▶ _Material for this exercise_:
Content starts

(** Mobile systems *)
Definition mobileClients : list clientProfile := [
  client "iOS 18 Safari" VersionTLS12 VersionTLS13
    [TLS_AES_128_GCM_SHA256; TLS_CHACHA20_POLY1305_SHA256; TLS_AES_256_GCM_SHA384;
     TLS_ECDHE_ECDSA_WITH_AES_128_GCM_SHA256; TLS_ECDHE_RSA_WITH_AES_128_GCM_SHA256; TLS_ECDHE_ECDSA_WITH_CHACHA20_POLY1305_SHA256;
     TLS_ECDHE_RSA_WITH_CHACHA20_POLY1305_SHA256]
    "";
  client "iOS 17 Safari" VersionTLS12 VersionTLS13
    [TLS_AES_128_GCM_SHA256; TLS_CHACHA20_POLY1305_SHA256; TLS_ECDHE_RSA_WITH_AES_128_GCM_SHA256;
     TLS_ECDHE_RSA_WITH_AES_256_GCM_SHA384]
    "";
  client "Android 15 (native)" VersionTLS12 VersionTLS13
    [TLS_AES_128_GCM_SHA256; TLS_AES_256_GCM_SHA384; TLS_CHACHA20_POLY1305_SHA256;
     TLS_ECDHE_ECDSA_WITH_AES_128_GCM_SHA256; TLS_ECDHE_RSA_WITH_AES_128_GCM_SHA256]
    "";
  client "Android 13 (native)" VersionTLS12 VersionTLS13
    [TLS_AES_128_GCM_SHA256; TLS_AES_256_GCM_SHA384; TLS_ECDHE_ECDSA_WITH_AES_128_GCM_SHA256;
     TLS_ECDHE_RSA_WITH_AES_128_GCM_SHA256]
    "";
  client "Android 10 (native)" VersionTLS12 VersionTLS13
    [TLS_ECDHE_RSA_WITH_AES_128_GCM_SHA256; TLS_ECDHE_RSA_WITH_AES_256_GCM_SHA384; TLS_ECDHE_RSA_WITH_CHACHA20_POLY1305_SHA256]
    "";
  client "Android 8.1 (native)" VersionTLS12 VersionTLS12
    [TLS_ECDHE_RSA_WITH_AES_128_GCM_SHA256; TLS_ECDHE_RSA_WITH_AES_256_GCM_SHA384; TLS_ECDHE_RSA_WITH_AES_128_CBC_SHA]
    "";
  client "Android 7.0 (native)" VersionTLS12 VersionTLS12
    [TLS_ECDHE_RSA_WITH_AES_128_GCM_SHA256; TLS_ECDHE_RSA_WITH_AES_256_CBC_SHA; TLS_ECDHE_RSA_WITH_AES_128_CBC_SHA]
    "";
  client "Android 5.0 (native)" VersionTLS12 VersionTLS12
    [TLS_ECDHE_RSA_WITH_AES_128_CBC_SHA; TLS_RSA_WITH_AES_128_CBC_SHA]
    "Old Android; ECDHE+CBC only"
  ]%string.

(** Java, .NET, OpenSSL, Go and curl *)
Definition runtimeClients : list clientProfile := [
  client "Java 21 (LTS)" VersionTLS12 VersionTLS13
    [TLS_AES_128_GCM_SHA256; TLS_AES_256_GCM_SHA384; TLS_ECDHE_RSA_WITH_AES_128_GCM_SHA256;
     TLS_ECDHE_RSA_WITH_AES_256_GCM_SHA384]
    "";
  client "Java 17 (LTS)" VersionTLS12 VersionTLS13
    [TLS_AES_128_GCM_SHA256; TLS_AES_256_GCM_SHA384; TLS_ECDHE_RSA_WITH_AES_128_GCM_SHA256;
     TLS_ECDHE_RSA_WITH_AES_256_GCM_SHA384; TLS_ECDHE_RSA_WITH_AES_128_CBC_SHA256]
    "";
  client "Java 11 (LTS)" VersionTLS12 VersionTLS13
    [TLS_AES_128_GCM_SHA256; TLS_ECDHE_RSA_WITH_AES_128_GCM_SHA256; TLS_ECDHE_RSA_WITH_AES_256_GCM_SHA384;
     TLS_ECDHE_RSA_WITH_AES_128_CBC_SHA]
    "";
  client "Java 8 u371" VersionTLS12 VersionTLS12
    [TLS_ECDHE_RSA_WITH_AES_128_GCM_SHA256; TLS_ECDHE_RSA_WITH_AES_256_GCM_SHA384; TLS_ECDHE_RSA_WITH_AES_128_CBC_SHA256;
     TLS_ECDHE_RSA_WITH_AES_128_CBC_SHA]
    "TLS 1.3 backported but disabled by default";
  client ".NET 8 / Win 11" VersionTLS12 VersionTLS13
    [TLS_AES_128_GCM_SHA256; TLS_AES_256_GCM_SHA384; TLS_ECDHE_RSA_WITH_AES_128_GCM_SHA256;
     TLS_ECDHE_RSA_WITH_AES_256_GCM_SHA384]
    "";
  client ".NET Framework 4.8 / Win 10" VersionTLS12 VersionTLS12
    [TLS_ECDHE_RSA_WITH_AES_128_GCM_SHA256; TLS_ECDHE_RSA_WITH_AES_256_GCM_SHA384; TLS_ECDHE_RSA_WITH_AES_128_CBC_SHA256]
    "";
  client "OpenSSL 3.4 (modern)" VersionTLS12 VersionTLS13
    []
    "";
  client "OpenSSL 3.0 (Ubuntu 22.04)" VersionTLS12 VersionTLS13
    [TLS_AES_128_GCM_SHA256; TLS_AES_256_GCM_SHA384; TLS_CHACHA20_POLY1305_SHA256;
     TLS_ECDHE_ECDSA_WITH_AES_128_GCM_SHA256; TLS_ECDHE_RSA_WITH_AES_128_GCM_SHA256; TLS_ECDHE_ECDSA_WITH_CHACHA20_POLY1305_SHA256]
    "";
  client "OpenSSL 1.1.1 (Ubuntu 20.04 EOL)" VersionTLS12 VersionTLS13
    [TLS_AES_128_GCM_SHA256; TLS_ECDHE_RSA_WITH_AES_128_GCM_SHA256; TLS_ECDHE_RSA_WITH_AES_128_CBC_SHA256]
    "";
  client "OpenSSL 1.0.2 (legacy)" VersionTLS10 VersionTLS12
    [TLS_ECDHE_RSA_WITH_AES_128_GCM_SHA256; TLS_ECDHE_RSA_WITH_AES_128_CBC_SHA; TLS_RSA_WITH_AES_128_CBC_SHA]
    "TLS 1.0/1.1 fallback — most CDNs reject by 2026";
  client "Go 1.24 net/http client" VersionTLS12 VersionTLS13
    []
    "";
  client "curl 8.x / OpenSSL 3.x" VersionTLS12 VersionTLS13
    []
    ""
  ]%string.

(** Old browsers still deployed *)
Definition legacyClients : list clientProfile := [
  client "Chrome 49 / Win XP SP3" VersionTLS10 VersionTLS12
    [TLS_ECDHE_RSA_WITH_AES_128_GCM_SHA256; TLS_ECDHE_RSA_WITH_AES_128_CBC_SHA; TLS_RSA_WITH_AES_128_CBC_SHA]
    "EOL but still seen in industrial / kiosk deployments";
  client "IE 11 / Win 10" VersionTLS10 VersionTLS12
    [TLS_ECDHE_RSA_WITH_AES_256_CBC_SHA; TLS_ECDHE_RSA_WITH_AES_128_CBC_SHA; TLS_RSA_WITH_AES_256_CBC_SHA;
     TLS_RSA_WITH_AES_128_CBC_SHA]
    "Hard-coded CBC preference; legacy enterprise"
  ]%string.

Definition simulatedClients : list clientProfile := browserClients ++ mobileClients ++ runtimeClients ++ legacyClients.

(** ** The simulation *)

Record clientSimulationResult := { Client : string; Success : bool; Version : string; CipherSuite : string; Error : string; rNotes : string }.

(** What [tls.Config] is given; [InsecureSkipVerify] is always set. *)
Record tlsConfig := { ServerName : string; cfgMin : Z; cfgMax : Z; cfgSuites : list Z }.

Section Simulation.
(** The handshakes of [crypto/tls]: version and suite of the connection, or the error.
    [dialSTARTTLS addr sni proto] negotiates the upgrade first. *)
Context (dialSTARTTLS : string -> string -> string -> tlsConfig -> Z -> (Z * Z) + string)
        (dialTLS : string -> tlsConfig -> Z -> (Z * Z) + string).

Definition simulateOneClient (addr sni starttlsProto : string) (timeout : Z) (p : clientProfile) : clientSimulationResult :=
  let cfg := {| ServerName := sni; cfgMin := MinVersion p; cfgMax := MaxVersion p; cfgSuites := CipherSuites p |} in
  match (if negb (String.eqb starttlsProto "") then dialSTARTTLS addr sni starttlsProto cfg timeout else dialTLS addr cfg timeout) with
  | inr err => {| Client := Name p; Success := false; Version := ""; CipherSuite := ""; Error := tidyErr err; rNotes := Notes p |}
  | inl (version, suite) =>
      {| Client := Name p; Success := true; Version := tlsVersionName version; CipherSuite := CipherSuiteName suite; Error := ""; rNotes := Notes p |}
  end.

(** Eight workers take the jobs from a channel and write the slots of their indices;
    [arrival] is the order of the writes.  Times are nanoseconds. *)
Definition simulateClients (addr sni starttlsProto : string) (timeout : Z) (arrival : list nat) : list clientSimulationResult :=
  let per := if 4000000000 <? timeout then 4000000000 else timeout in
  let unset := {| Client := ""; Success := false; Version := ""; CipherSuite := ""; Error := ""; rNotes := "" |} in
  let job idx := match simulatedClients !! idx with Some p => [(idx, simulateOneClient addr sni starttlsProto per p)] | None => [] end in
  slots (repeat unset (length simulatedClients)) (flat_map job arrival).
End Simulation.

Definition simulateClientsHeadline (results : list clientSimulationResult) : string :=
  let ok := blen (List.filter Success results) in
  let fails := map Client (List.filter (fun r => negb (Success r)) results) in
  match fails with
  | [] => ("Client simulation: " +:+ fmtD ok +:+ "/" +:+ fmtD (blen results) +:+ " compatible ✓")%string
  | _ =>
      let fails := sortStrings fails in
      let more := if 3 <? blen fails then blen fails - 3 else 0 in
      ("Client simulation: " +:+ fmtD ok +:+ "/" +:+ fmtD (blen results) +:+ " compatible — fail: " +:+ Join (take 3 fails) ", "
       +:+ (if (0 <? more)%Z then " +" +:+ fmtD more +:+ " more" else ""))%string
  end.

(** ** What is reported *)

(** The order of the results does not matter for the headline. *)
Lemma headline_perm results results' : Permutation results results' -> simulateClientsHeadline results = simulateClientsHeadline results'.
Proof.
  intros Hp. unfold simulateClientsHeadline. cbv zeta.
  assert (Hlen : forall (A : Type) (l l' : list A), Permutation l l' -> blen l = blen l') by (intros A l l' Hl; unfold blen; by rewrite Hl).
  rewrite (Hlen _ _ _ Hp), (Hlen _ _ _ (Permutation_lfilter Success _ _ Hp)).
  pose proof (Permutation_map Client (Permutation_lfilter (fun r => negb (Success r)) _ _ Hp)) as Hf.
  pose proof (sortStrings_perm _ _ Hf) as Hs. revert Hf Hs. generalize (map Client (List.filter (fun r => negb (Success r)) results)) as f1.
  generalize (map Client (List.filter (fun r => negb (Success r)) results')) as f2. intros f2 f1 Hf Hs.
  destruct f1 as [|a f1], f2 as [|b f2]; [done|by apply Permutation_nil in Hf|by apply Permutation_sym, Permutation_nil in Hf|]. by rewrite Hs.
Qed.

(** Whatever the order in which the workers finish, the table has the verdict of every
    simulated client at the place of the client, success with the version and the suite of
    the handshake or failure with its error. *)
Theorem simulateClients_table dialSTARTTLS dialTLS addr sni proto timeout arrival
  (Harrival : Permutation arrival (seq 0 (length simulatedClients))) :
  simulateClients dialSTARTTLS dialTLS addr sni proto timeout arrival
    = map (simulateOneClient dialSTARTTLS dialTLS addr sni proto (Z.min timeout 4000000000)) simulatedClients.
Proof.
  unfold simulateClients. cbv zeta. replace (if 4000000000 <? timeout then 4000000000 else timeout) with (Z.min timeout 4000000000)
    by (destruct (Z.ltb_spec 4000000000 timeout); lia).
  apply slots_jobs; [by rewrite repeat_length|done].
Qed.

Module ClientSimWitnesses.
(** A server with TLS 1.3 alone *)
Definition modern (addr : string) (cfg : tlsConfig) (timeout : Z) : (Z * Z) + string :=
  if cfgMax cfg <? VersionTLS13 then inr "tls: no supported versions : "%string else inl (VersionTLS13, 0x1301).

Content ends

▶ _Task_: Go through the records above and count the lines with the word "order" in them. Answer with the number only.

▶ _Exercise result_: 3